No Code Development is Eating the Software World
It is rare that a week or two goes by without seeing a software company introduce no code development features. Sometimes its a startup with a new drag and drop experience. In other cases its a large company buying an existing workflow or business process management vendor. The latest discovery is a story of two battle hardened comms platforms going head to head with competing announcement about their no code development offering.
Twilio and MessageBird Bet Big on No Code Development
Thomas Clabrun at The Register had a great piece on the battle between Twilio and MessageBird and their “code diet”. Twilio Studio is a visual application builder that is intended to accelerate the development of applications that use Twilio’s core comms services. Flow Builder by Message Bird, although in Beta, has similar intentions and claims to be completely code free in its development experience.
I signed into Message Bird Flow Builder and was met with a number of templates to choose from – a design approach I sincerely appreciate.
I’m sure they’ll be adding to this list of templates over time.
Instead of choosing a template I decided to create a new flow to gauge what the experience will be like from scratch, and even then it prompted me to start with a template. Well done Message Bird. Once I got into the custom flow wizard I was guided by a few setup screens – another area where the product team deserves some credit – where they help me define some of the attributes of the flow I want to build.
I chose a Webhook trigger to begin my flow, because I thought that would give me the most flexibility. Then my mind started to race with how many things I could use as triggers to kick off a prank SMS flow in the internet of things enabled world to creep out my brother in law. I was impressed with the builder as it even simplified some basic logic for me with a branch and a nice if/then level dialog.
After playing around with a few of the steps and seeing the available properties I am able to configure I start to get a sense of the tools boundaries. The step library appears to be limited to 12 or so steps, and that doesn’t include a step for raw code. It is obvious that these steps tie directly to key functions in the core Message Bird service and I would be limited to building a bridge here between my application and Message Bird core. The overall experience is close to a no training required learning curve, which I expect would certainly be true if you are somebody who is familiar with Message Bird and the data you have at your disposal in your internal systems.
Now to Twilio’s No Code Development Tool…

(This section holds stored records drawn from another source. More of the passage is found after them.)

(** * MSCoRe adapter and temporal reasoning agent: a shallow embedding

    The development follows the two source files

      - [code/mscore_adapter.py]                       (module [Adapter])
      - [code/new_agents/temporal_reasoning_agent.py]  (module [Temporal])

    and the parts of the Python runtime they call: [str] methods
    (module [Py]), the [re] module (module [Re]) and [datetime]
    (module [Datetime]).

    Conventions.
      - A Python [str] is a Rocq [string].  The model is exact for text
        made of ASCII characters (code points below 128); a byte above
        127 is treated as a character that is no digit, no white space,
        no word character and that [lower] leaves alone.  Keywords of
        the source that are not ASCII are kept as their UTF-8 bytes.
      - A Python [int] is a [Z]; a Python [float] is a binary64
        [float], so [0.7 + 0.2] rounds as it does in Python.
      - [None] is [None]; a value that is [str] or [None] is an
        [option string].
      - A call that may raise returns a [res]: [Ok v] or [Raise e];
        the messages of the exceptions are those of CPython 3.12.
      - A dictionary is a [gmap] on its keys; an object with mutable
        fields is passed in and returned (explicit state), and what
        [logging] records is kept as a list. *)

From Stdlib Require Import ZArith Ascii String List Bool Lia.
From Stdlib Require Import DecimalString Floats.PrimFloat.
From stdpp Require Import gmap strings.

Import ListNotations.
Local Open Scope string_scope.
Local Open Scope Z_scope.

(* ================================================================== *)
(** * Python values: exceptions, results, characters, strings         *)
(* ================================================================== *)

Module Py.

(** The exception classes the two files can meet, with the argument
    that [str(e)] prints. *)
Inductive exn : Type :=
| ValueError (msg : string)
| OverflowError (msg : string)
| TypeError (msg : string)
| AttributeError (msg : string)
| KeyError (key : string)
| OSError (msg : string)
| JSONDecodeError (msg : string).

(** [str(e)]; for a [KeyError] that is the [repr] of the key. *)
Definition str_exn (e : exn) : string :=
  match e with
  | ValueError m | OverflowError m | TypeError m | AttributeError m
  | OSError m | JSONDecodeError m => m
  | KeyError k => "'" ++ k ++ "'"
  end.

(** The outcome of a call: a value or a raised exception. *)
Inductive res (A : Type) : Type :=
| Ok (a : A)
| Raise (e : exn).
Arguments Ok {A} a.
Arguments Raise {A} e.
(** * scattermapbox/convert.js: conversion of a trace into map layers

    A shallow embedding of [src/traces/scattermapbox/convert.js] and the
    properties of its coordinate assembly, value indexing, stop tables and
    layer selection.

    JavaScript numbers are IEEE 754 binary64 values: they are modelled by
    Rocq's primitive floats, whose operations are the same.  Objects used as
    dictionaries are finite maps, except the value-to-index objects, whose
    key order matters ([Object.keys]) and which are association lists in
    creation order. *)

From Corelib Require Import PrimFloat.
From stdpp Require Import gmap strings list sorting.

Set Default Proof Using "Type".

(** ** JavaScript runtime pieces the module relies on *)

Definition number : Set := PrimFloat.float.

(** [n - n < 1] is the finiteness test [fast-isnumeric] ends with: it is
    false for [NaN] and for the two infinities. *)
Definition finite_number (n : number) : bool :=
  PrimFloat.ltb (PrimFloat.sub n n) 1%float.

Definition NaN : number := PrimFloat.nan.

(** ** The trace *)

(** An attribute that is [arrayOk]: one value for the whole trace, or one raw
    value per point.  The module uses the elements of such an array only as
    property keys ([hash[key][value]]), so the array holds each raw value as
    its property key. *)
Inductive arrayOk (A : Type) : Type :=
| Scalar (a : A)
| PerPoint (vals : list string).
Arguments Scalar {A} a.
Arguments PerPoint {A} vals.

Definition isArray {A} (x : arrayOk A) : bool :=
  match x with Scalar _ => false | PerPoint _ => true end.

Record Line := { line_width : number; line_color : string }.

Record Marker := {
  marker_color : arrayOk string;
  marker_size : arrayOk number;
  marker_opacity : number;
  marker_colorscale : list (number * string);
  marker_cmin : number;
  marker_cmax : number
}.

(** [trace.visible] is [true], [false] or ['legendonly']. *)
Inductive Visible := VisTrue | VisFalse | VisLegendonly.

#[global] Instance Visible_eq_dec : EqDecision Visible.
Proof. solve_decision. Defined.

Record Trace (V : Type) := {
  trace_visible : Visible;
  trace_mode : string;
  trace_fill : string;
  trace_fillcolor : string;
  trace_lon : list V;
  trace_lat : list V;
  trace_connectgaps : bool;
  trace_line : Line;
  trace_marker : Marker;
  trace_opacity : number
}.
Arguments trace_visible {V} _.
Arguments trace_mode {V} _.
Arguments trace_fill {V} _.
Arguments trace_fillcolor {V} _.
Arguments trace_lon {V} _.
Arguments trace_lat {V} _.
Arguments trace_connectgaps {V} _.
Arguments trace_line {V} _.
Arguments trace_marker {V} _.
Arguments trace_opacity {V} _.

(** A position [[+lon, +lat]]. *)
Definition Position : Type := number * number.

(** ** Value-to-index objects

    [hash[key]] is a plain object created by [{}]: its own properties map the
    property key of a raw value to a point index, and every other key is read
    on [Object.prototype].  Own properties are kept in creation order. *)
Definition ValueIndex : Type := list (string * nat).

(** What reading a property of such an object gives. *)
Inductive JSGet :=
| GUndefined
| GIndex (i : nat)
| GInherited (name : string).

(** The property names of [Object.prototype]. *)
Definition Object_prototype : list string :=
  ["constructor"; "__defineGetter__"; "__defineSetter__"; "hasOwnProperty";
   "__lookupGetter__"; "__lookupSetter__"; "isPrototypeOf";
   "propertyIsEnumerable"; "toString"; "valueOf"; "__proto__";
   "toLocaleString"]%string.

Definition inherited (k : string) : bool := bool_decide (k ∈ Object_prototype).

Fixpoint own (o : ValueIndex) (k : string) : option nat :=
  match o with
  | [] => None
  | (k', i) :: o' => if String.eqb k' k then Some i else own o' k
  end.

(** [o[k]] *)
Definition get (o : ValueIndex) (k : string) : JSGet :=
  match own o k with
  | Some i => GIndex i
  | None => if inherited k then GInherited k else GUndefined
  end.

(** [o[k] = i]: an own property keeps its place, a new one is created last. *)
Fixpoint assign (o : ValueIndex) (k : string) (i : nat) : ValueIndex :=
  match o with
  | [] => [(k, i)]
  | (k', j) :: o' =>
      if String.eqb k' k then (k', i) :: o' else (k', j) :: assign o' k i
  end.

The Twilio Studio experience is a bit more “enterprise”, with a sign up form that asks questions about what product I plan to use, what I’m building, and if I’m a developer or not. Its a bit more tedious than MessageBird, but that’s just a one time thing. I am a bit turned off when I’m asked for a phone number for extra security when I know its for their sales team. It would have been better if they at least said that this security flow was built using the Studio I’m about to get into.
The launch screen is unimpressive compared to the MessageBird experience. After I create my account I’m presented with a screen where all I can do it give the project a name. Seeing that they cared enough to tell me that I can make changes later if I need to, this experience sets my expectations pretty low from this point forward.
After fumbling through a few other screens that took me away from my goal of getting into the studio, I finally reach the Studio Dashboard.
They also provided a few templates and step-by-step tutorials. Finally, a redeeming design decision! I appreciate the step-by-step guide, but its not an option for the from scratch experience so we’ll have to look at those later.
Now we can get to the comparison. Instead of forcing me to choose a trigger at setup, Twilio gives me more flexibility in how I start this flow. It’s still starting from a trigger, but it gives me a clear set of choices in the drag and drop experience itself as to whether or not that is an incoming message, call, or a REST call. I actually stumbled a bit trying to select the REST API path. I could click on it and define its properties which was a little less elegant than the MessageBird experience. You’ll also notice that there are a similar 11 to 12 steps in the Widget Library. I found the Split Widget, which I assumed to be comparable to a branch step. After figuring out that I had to drag that step over (instead of clicking on the endpoint in diagram) I was able to connect it to the REST API trigger. I do recognize that I have a skewed lens from my experience in other no code tools, but it felt like a fair number of extra clicks to piece things together.
I reached a similar point in the design process in Twilio as I did in MessageBird, but I end up feeling a little more confident building apps in MessageBird. I think that is for a number of different reasons. 1) The more refined drag and drop experience in MessageBird and 2) the more technical sounding jargon in Twilio are at the top of my list. Honestly, I’d fumble around for a while longer in Twilio after that Split Widget because I’m afraid of fields like “variable to test” and “condition”. I realize that I’m taking a seriously novice business user perspective here, but that’s the benchmark that I feel MessageBird has set.
Who will win? Twilio or MessageBird?
Our first look tells me that MessageBird, even in beta, has created a more approachable no code development tool that should provide an accelerant for the use of their core service. However, I have used Twilio before they announced their Flow Studio and it feels a lot like the rest of the product suite, which should keep the experience consistent for existing users.